__PROBLEM REQUIREMENTS__: Look through the data below. Show each line where the string "From" occurs.

__DATASET__:
***

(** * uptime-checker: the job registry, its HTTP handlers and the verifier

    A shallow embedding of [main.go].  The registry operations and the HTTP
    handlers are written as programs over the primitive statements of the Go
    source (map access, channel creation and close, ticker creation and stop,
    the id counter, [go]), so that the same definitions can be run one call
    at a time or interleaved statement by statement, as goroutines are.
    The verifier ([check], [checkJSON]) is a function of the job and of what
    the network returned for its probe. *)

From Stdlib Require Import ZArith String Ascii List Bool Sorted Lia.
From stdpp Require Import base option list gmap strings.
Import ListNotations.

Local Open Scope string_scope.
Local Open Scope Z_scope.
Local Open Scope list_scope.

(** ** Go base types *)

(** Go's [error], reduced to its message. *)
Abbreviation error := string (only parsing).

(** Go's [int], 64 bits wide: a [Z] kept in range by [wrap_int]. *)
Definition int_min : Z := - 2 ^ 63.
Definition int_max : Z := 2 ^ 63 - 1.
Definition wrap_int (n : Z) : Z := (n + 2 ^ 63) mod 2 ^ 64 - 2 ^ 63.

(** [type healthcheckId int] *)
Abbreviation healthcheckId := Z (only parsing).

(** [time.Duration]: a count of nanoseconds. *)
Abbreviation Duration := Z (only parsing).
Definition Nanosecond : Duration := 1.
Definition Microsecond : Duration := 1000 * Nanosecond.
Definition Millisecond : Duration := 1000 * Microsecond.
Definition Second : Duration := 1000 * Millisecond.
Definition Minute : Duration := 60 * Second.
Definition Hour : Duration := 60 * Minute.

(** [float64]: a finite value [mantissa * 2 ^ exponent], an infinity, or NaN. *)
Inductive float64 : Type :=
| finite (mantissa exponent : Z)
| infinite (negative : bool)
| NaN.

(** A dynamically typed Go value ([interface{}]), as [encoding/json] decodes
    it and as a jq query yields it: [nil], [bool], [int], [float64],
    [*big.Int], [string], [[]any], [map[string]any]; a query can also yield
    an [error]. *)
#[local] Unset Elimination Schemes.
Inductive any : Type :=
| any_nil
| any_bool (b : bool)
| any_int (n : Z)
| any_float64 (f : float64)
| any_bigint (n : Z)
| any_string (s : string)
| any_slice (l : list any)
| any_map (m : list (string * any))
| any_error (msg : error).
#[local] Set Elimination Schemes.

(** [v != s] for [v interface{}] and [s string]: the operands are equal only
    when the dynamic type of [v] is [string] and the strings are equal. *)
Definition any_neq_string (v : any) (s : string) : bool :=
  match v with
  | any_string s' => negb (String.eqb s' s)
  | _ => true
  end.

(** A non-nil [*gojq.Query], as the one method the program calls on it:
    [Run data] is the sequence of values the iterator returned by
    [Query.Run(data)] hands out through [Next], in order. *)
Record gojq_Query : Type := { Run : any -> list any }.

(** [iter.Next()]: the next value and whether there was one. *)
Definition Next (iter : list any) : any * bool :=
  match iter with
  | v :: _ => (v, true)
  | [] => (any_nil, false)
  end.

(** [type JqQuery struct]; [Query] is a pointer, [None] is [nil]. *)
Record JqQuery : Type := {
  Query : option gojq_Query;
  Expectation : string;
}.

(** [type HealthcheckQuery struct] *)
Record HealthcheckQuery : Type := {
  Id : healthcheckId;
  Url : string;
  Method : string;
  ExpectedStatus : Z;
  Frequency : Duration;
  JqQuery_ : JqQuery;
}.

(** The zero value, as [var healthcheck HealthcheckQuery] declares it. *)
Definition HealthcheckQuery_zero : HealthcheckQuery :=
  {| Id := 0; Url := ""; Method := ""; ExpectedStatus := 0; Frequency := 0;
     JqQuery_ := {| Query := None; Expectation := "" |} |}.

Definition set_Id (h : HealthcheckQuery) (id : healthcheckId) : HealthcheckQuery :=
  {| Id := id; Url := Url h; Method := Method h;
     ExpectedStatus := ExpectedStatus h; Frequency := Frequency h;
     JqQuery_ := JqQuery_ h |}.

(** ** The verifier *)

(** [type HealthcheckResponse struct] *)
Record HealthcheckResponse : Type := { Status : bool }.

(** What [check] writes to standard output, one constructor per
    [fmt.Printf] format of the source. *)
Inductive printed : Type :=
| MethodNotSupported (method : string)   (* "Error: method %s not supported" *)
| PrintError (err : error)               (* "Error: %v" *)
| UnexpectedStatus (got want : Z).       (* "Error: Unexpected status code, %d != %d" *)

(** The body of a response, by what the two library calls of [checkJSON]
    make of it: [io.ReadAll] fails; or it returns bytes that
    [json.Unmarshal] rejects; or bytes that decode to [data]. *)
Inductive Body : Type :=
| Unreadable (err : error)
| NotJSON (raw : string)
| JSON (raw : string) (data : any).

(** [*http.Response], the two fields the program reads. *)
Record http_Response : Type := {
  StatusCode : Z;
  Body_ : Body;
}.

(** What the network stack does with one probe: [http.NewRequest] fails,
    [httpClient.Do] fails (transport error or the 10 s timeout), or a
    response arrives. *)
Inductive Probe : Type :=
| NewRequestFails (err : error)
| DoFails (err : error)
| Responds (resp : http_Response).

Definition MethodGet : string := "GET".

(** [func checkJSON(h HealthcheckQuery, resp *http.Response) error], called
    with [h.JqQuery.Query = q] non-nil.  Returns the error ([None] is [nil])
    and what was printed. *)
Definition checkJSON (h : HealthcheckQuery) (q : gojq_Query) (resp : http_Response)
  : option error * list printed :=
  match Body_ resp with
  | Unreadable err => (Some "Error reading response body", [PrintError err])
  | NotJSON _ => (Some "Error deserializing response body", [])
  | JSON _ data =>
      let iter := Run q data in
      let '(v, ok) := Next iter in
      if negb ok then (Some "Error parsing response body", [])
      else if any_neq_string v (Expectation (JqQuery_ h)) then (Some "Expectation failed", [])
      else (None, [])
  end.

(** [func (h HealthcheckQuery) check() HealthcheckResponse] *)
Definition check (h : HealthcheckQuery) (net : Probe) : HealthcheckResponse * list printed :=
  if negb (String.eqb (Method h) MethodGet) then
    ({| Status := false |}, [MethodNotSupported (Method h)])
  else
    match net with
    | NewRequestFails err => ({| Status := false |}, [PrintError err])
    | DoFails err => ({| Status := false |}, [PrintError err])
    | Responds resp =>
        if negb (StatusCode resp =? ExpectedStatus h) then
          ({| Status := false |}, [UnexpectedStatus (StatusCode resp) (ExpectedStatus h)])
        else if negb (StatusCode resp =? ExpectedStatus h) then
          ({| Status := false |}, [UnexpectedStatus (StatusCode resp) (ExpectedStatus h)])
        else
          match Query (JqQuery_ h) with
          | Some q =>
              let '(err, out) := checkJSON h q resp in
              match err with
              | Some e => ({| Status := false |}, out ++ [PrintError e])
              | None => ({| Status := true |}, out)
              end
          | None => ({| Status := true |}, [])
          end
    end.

***

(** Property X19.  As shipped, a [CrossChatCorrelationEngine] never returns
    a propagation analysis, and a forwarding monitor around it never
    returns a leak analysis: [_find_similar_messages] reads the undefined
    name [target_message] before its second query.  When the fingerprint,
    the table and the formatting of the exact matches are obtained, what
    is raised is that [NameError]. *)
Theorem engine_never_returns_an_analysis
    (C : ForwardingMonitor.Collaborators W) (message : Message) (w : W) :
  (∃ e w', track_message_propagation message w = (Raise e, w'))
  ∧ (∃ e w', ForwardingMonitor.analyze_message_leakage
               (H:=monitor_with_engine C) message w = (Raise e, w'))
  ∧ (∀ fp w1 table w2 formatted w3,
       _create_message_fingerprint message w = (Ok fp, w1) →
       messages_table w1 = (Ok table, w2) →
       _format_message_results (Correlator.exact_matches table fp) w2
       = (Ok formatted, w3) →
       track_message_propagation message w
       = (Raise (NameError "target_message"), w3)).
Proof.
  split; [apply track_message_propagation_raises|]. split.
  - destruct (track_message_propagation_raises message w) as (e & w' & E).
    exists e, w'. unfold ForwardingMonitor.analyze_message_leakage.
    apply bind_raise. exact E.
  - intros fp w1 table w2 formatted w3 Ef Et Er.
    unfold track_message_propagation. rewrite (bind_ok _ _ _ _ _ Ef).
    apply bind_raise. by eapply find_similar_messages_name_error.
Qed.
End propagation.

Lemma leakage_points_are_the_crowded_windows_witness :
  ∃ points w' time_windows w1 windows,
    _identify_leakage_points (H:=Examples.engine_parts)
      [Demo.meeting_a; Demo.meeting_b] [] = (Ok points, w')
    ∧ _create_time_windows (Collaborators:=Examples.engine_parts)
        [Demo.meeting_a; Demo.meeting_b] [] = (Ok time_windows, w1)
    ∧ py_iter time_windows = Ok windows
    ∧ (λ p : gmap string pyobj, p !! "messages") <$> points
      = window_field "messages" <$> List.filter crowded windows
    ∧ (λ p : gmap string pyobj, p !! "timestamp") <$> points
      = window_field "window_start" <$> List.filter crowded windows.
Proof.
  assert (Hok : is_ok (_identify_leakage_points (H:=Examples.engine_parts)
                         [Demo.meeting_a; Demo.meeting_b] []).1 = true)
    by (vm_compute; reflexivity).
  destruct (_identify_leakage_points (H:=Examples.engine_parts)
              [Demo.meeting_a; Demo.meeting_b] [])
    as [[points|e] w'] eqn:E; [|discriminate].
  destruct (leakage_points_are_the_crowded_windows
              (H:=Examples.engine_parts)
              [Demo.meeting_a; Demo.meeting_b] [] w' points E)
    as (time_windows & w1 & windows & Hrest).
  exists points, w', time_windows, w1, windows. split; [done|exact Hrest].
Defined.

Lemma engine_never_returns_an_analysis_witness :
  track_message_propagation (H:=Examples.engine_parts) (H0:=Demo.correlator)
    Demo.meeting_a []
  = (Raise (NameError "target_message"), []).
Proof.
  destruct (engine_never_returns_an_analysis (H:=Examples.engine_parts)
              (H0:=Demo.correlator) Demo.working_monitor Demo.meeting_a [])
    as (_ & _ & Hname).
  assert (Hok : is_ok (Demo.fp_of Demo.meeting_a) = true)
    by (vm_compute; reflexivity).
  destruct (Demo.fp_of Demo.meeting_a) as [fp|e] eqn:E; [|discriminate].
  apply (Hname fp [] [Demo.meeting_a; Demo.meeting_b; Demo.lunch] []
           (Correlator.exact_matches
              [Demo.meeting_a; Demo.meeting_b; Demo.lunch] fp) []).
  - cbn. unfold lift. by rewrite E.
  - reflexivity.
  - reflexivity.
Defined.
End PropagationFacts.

***

__RESULT OF THIS TASK__:
From Stdlib Require Import ZArith String Ascii List Bool Sorted Lia.
From stdpp Require Import base option list gmap strings.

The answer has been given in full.